=== Records for the task ===

(** * NodeModal: the node content dialog of the JSON visualiser

    A shallow embedding of [src/features/modals/NodeModal/index.tsx]:
    the two pure helpers [normalizeNodeData] and [jsonPathToString], and the
    edit session of the [NodeModal] component (its React state, the effect
    that resets it, and the handlers [handleEdit], [handleCancel] and
    [handleSave]). *)

From Stdlib Require Import String Ascii List ZArith NArith Bool.
From Stdlib Require Import DecimalString DecimalPos DecimalZ.
Import ListNotations.
Local Open Scope string_scope.

Set Implicit Arguments.
Set Warnings "-register-all".

(* ================================================================== *)
(** * The fragment of JavaScript the component relies on *)
(* ================================================================== *)

(** Line feed, the double quote and the backslash, as one-character
    strings. *)
Definition LF : string := String (ascii_of_nat 10) EmptyString.
Definition DQUOTE : string := String (ascii_of_nat 34) EmptyString.
Definition BACKSLASH : string := String (ascii_of_nat 92) EmptyString.

(** Numbers.  The component never computes with a number, it only prints
    it.  The model carries integers: they stand for the safe integers
    ([safe_integer], at most 2^53 - 1 in absolute value), each of which is a
    number of its own that [Number::toString] prints as its decimal numeral.
    The numbers that are not integers, [NaN] and the infinities have no term
    in the model. *)
Definition Number_toString (n : Z) : string :=
  NilZero.string_of_int (Z.to_int n).

(** The values a row of a node carries ([NodeRow.value] is declared as
    [string | number | null | boolean]); [PUndefined] is a missing value. *)
Inductive Prim : Type :=
| PUndefined
| PNull
| PBool (b : bool)
| PNumber (n : Z)
| PString (s : string).

(** [ToString], as applied by a template literal [`${v}`]. *)
Definition ToString (v : Prim) : string :=
  match v with
  | PUndefined => "undefined"
  | PNull => "null"
  | PBool true => "true"
  | PBool false => "false"
  | PNumber n => Number_toString n
  | PString s => s
  end.

(** Truthiness of a [string | null] ([null] is [None]). *)
Definition truthy (k : option string) : bool :=
  match k with
  | None => false
  | Some EmptyString => false
  | Some _ => true
  end.

(** [Array.prototype.join] on an array of strings is [String.concat]. *)
Definition join (sep : string) (parts : list string) : string :=
  String.concat sep parts.

(** ** Ordinary objects

    [const obj = {}] followed by [obj[k] = v].  An ordinary object keeps its
    own properties in creation order; the only accessor it inherits from
    [Object.prototype] is [__proto__], whose setter changes the prototype
    when given [null] (or an object) and ignores every other value. *)
Record JsObject : Type := {
  proto_null : bool;                    (* [[Prototype]] has become null *)
  own : list (string * Prim)            (* own properties, creation order *)
}.

Definition empty_object : JsObject := {| proto_null := false; own := [] |}.

Fixpoint has_own (k : string) (ps : list (string * Prim)) : bool :=
  match ps with
  | [] => false
  | (k', _) :: rest => if String.eqb k k' then true else has_own k rest
  end.

Fixpoint get_own (k : string) (ps : list (string * Prim)) : option Prim :=
  match ps with
  | [] => None
  | (k', v) :: rest => if String.eqb k k' then Some v else get_own k rest
  end.

Fixpoint update_own (k : string) (v : Prim) (ps : list (string * Prim))
  : list (string * Prim) :=
  match ps with
  | [] => []
  | (k', v') :: rest =>
      if String.eqb k k' then (k', v) :: rest
      else (k', v') :: update_own k v rest
  end.

(** [obj[k] = v]. *)
Definition set_property (obj : JsObject) (k : string) (v : Prim) : JsObject :=
  if has_own k (own obj) then
    {| proto_null := proto_null obj; own := update_own k v (own obj) |}
  else if String.eqb k "__proto__" && negb (proto_null obj) then
    match v with
    | PNull => {| proto_null := true; own := own obj |}
    | _ => obj
    end
  else
    {| proto_null := proto_null obj; own := own obj ++ [(k, v)] |}.

(** ** Property enumeration order

    [OrdinaryOwnPropertyKeys]: the keys that are array indices (canonical
    decimal numerals below 2^32 - 1) come first, in ascending numeric order,
    then the other keys in creation order. *)
Definition digit_of (c : ascii) : option N :=
  let n := N_of_ascii c in
  if (48 <=? n)%N && (n <=? 57)%N then Some (n - 48)%N else None.
(** [`${modifiers[Math.floor(Math.random() * modifiers.length)]} ${keyword}`];
    a modifier that is [undefined] is printed as such. *)
Definition modified (keyword : string) : Eff string :=
  do i <- randomIndex (length modifiers);
  ret (default "undefined" (at_index modifiers i) +:+ " " +:+ keyword).

(** The answer of the route: its status and its body, which holds
    either the options, or a text under [error], or the message of an
    error that was caught. *)
Inductive Body : Type :=
| SuggestionBody (suggestion : list MetadataOption)
| ErrorBody (error : string)
| CaughtErrorBody.

Record Response : Type := mkResponse {
  status : nat;
  body : Body
}.

Section Shuffle.

(** [baseKeywords.sort(() => Math.random() - 0.5)]: the arrangement
    that the sort of the engine leaves, and the numbers that it draws,
    are those of [shuffle]. *)
Variable shuffle : list string -> Eff (list string).

(** [None]: [mainKeyword] is [undefined] and the call throws a
    [TypeError]. *)
Definition generateOption (keywords : list string) (seed : nat)
  : Eff (option MetadataOption) :=
  (* Select main keyword and patterns *)
  do i <- randomIndex (length keywords);
  match at_index keywords i with
  | None => ret None
  | Some mainKeyword =>
      let titlePattern := patternFor titlePatterns seed in
      let subtitlePattern := patternFor subtitlePatterns seed in
      (* Generate title and subtitle *)
      let title := string_slice 30 (titlePattern (capitalize mainKeyword)) in
      let subtitle :=
        string_slice 30 (subtitlePattern (toLowerCase mainKeyword)) in
      (* Add modified versions of keywords *)
      do modifiedKeywords <- mapM modified keywords;
      let baseKeywords := keywords ++ modifiedKeywords in
      (* Shuffle and limit to 100 characters *)
      do shuffled <- shuffle baseKeywords;
      ret (Some {| title := title;
                   subtitle := subtitle;
                   keywords := keywordsString shuffled |})
  end.

(** Include "sahsah" and "sahseh" in the keywords. *)
Definition allKeywords (keywords : list string) : list string :=
  keywords
  ++ (if bool_decide ("sahsah" ∈ keywords) then [] else ["sahsah"])
  ++ (if bool_decide ("sahseh" ∈ keywords) then [] else ["sahseh"]).
(** C9, amended.  The read loop of [execute_multiple] ends only on a read
    that returns [None] or that brings bytes which do not decode.  A read
    that returns an empty byte string adds nothing to the results and is
    followed by another pass of the loop.  So, once the first read has
    brought data and on a serial line that carries UTF-8,
    [execute_multiple] comes to an end (with some bound on the number of
    passes) exactly when some read after the first returns [None]; it then
    has made every read up to the first such one and no more.  On a line
    that answers ["ok"] and then only empty byte strings it never ends.
    When the first read brings no data, [execute_multiple] ends at once with
    [RN2483NoResponseError], whatever the later reads; and on any serial
    line it comes to an end exactly when the first read brings no data, or
    some read brings bytes that do not decode, or some read after the first
    returns [None]. *)
Theorem read_loop_ends_on_timeout_only :
  (forall fuel b results self,
      rx self (reads self) = Some EmptyString ->
      read_loop (S fuel) (Some b) results self =
      read_loop fuel (Some EmptyString) results
        (advance 1 (loop_pass (Some EmptyString)) self)) /\
  (forall command validate valid self,
      truthy (rx self (reads self)) = true ->
      utf8_line (rx self) ->
      ((exists fuel,
           fst (execute_multiple fuel command validate valid self) <> OutOfFuel)
       <-> exists n, rx self (S n + reads self) = None) /\
      (forall n,
          rx self (S n + reads self) = None ->
          (forall i, i < n -> rx self (S i + reads self) <> None) ->
          forall fuel, n < fuel ->
          reads (snd (execute_multiple fuel command validate valid self))
            = S (S n) + reads self)) /\
  (forall fuel,
      fst (execute_multiple fuel "mac join otaa" true ["ok"; "accepted"]
             (boot (fun n => match n with
                             | 0 => line "ok"
                             | S _ => Some EmptyString
                             end) "0123456789012345"
                "01234567890123450123456789012345"))
      = OutOfFuel) /\
  (forall fuel command validate valid self,
      truthy (rx self (reads self)) = false ->
      execute_multiple fuel command validate valid self =
      (Raise RN2483NoResponseError,
       advance 1 (exchange command 5000 (rx self (reads self))) self)) /\
  (forall command validate valid self,
      (exists fuel,
          fst (execute_multiple fuel command validate valid self) <> OutOfFuel)
      <-> truthy (rx self (reads self)) = false \/
          (exists n, undecodable (rx self (n + reads self)) = true) \/
          (exists n, rx self (S n + reads self) = None)).
Proof.
  assert (Hmain : forall command validate valid self,
      truthy (rx self (reads self)) = true ->
      utf8_line (rx self) ->
      ((exists fuel,
           fst (execute_multiple fuel command validate valid self) <> OutOfFuel)
       <-> exists n, rx self (S n + reads self) = None) /\
      (forall n,
          rx self (S n + reads self) = None ->
          (forall i, i < n -> rx self (S i + reads self) <> None) ->
          forall fuel, n < fuel ->
          reads (snd (execute_multiple fuel command validate valid self))
            = S (S n) + reads self)).
  { intros command validate valid self Ht Hu.
    assert (Hrun : forall n,
      rx self (S n + reads self) = None ->
      (forall i, i < n -> rx self (S i + reads self) <> None) ->
      forall fuel, n < fuel ->
      fst (execute_multiple fuel command validate valid self) <> OutOfFuel /\
      reads (snd (execute_multiple fuel command validate valid self))
        = S (S n) + reads self).
    { intros n Hnone Hbefore fuel Hf.
      set (rest := map (rx self) (seq (S (reads self)) n)).
      assert (Hlen : length rest = n)
        by (unfold rest; now rewrite length_map, length_seq).
      assert (Hnext : next_reads (rx self) (reads self)
                        (rx self (reads self) :: rest ++ [None])).
      { cbn. split; [reflexivity|]. apply next_reads_app. split.
        - apply next_reads_map_seq.
        - cbn. rewrite Hlen. split; [|exact I].
          now replace (n + S (reads self)) with (S n + reads self) by lia. }
      assert (Hsome : Forall (fun r => r <> None) rest).
      { apply Forall_forall. intros r Hr. apply in_map_iff in Hr.
        destruct Hr as (k & <- & Hk). apply in_seq in Hk.
        replace k with (S (k - S (reads self)) + reads self) by lia.
        apply Hbefore. lia. }
      destruct (gather_utf8 (rx self (reads self) :: rest)) as [lines Hg].
      { apply Forall_forall. intros r [<- | Hr] b Hb; [eapply Hu; eauto|].
        apply in_map_iff in Hr. destruct Hr as (k & <- & _). eapply Hu; eauto. }
      destruct (execute_multiple_lines fuel command validate valid self
                  _ _ _ Hnext Ht Hsome Hg) as (Hreads & Hinv & Hret);
        [lia|].
      split; [|rewrite Hreads, Hlen; lia].
      destruct validate.
      - destruct (list_eq_dec string_dec lines valid) as [E|N].
        + rewrite (proj2 Hret (or_intror E)). discriminate.
        + rewrite (proj2 Hinv (conj eq_refl N)). discriminate.
      - rewrite (proj2 Hret (or_introl eq_refl)). discriminate. }
    split.
    - split.
      + intros [fuel H]. rewrite execute_multiple_run in H. cbv zeta in H.
        destruct (received (rx self (reads self))) as [decoded|] eqn:Hr.
        * destruct (rx self (reads self)) as [b|] eqn:E; [|discriminate].
          match type of H with
          | context [read_loop ?f ?r ?l ?s] =>
              pose proof (read_loop_needs_timeout f b l s Hu) as Hl;
              destruct (read_loop f r l s) as [[results|e|] final]
          end; cbn [fst] in *.
          -- destruct Hl as [n Hn]; [discriminate|]. exists n.
             cbn in Hn.
             now replace (S n + reads self) with (n + S (reads self)) by lia.
          -- destruct Hl as [n Hn]; [discriminate|]. exists n.
             cbn in Hn.
             now replace (S n + reads self) with (n + S (reads self)) by lia.
          -- congruence.
        * exfalso. destruct (rx self (reads self)) as [[|a b]|] eqn:E;
            try discriminate.
          cbn in Hr. unfold decode_utf8 in Hr. rewrite (Hu _ _ E) in Hr.
          discriminate.
      + intros [n Hn].
        replace (S n + reads self) with (n + S (reads self)) in Hn by lia.
        destruct (first_timeout (rx self) n (S (reads self)) Hn)
          as (m & Hm & Hnone & Hbefore).
        exists (S m). apply (Hrun m); [| |lia].
        * now replace (S m + reads self) with (m + S (reads self)) by lia.
        * intros i Hi.
          replace (S i + reads self) with (i + S (reads self)) by lia. auto.
    - intros n Hnone Hbefore fuel Hf. now apply Hrun. }
  split; [|split; [|split; [|split]]].
  - intros fuel b results self E. rewrite read_loop_step. cbv zeta.
    rewrite E. reflexivity.
  - exact Hmain.
  - intros fuel.
    match goal with
    | |- fst (execute_multiple _ ?c ?v ?e ?s) = _ =>
        destruct (Hmain c v e s eq_refl silent_after_ok_utf8) as [[Hends _] _];
        destruct (fst (execute_multiple fuel c v e s)) as [results|e'|] eqn:E;
        [| |reflexivity];
        (destruct Hends as [n Hn];
         [exists fuel; rewrite E; discriminate | cbn in Hn; discriminate])
    end.
  - intros fuel command validate valid self Ht.
    now apply execute_multiple_no_answer.
  - intros command validate valid self. apply execute_multiple_ends.
Qed.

===

**The problem**
Repeat, word for word, the lines from the start of the records to the line that contains "NilZero.string_of_int (Z.to_int n).", both of them included, and no others.

**Task output**
(** * NodeModal: the node content dialog of the JSON visualiser

    A shallow embedding of [src/features/modals/NodeModal/index.tsx]:
    the two pure helpers [normalizeNodeData] and [jsonPathToString], and the
    edit session of the [NodeModal] component (its React state, the effect
    that resets it, and the handlers [handleEdit], [handleCancel] and
    [handleSave]). *)

From Stdlib Require Import String Ascii List ZArith NArith Bool.
From Stdlib Require Import DecimalString DecimalPos DecimalZ.
Import ListNotations.
Local Open Scope string_scope.

Set Implicit Arguments.
Set Warnings "-register-all".

(* ================================================================== *)
(** * The fragment of JavaScript the component relies on *)
(* ================================================================== *)

(** Line feed, the double quote and the backslash, as one-character
    strings. *)
Definition LF : string := String (ascii_of_nat 10) EmptyString.
Definition DQUOTE : string := String (ascii_of_nat 34) EmptyString.
Definition BACKSLASH : string := String (ascii_of_nat 92) EmptyString.

(** Numbers.  The component never computes with a number, it only prints
    it.  The model carries integers: they stand for the safe integers
    ([safe_integer], at most 2^53 - 1 in absolute value), each of which is a
    number of its own that [Number::toString] prints as its decimal numeral.
    The numbers that are not integers, [NaN] and the infinities have no term
    in the model. *)
Definition Number_toString (n : Z) : string :=
  NilZero.string_of_int (Z.to_int n).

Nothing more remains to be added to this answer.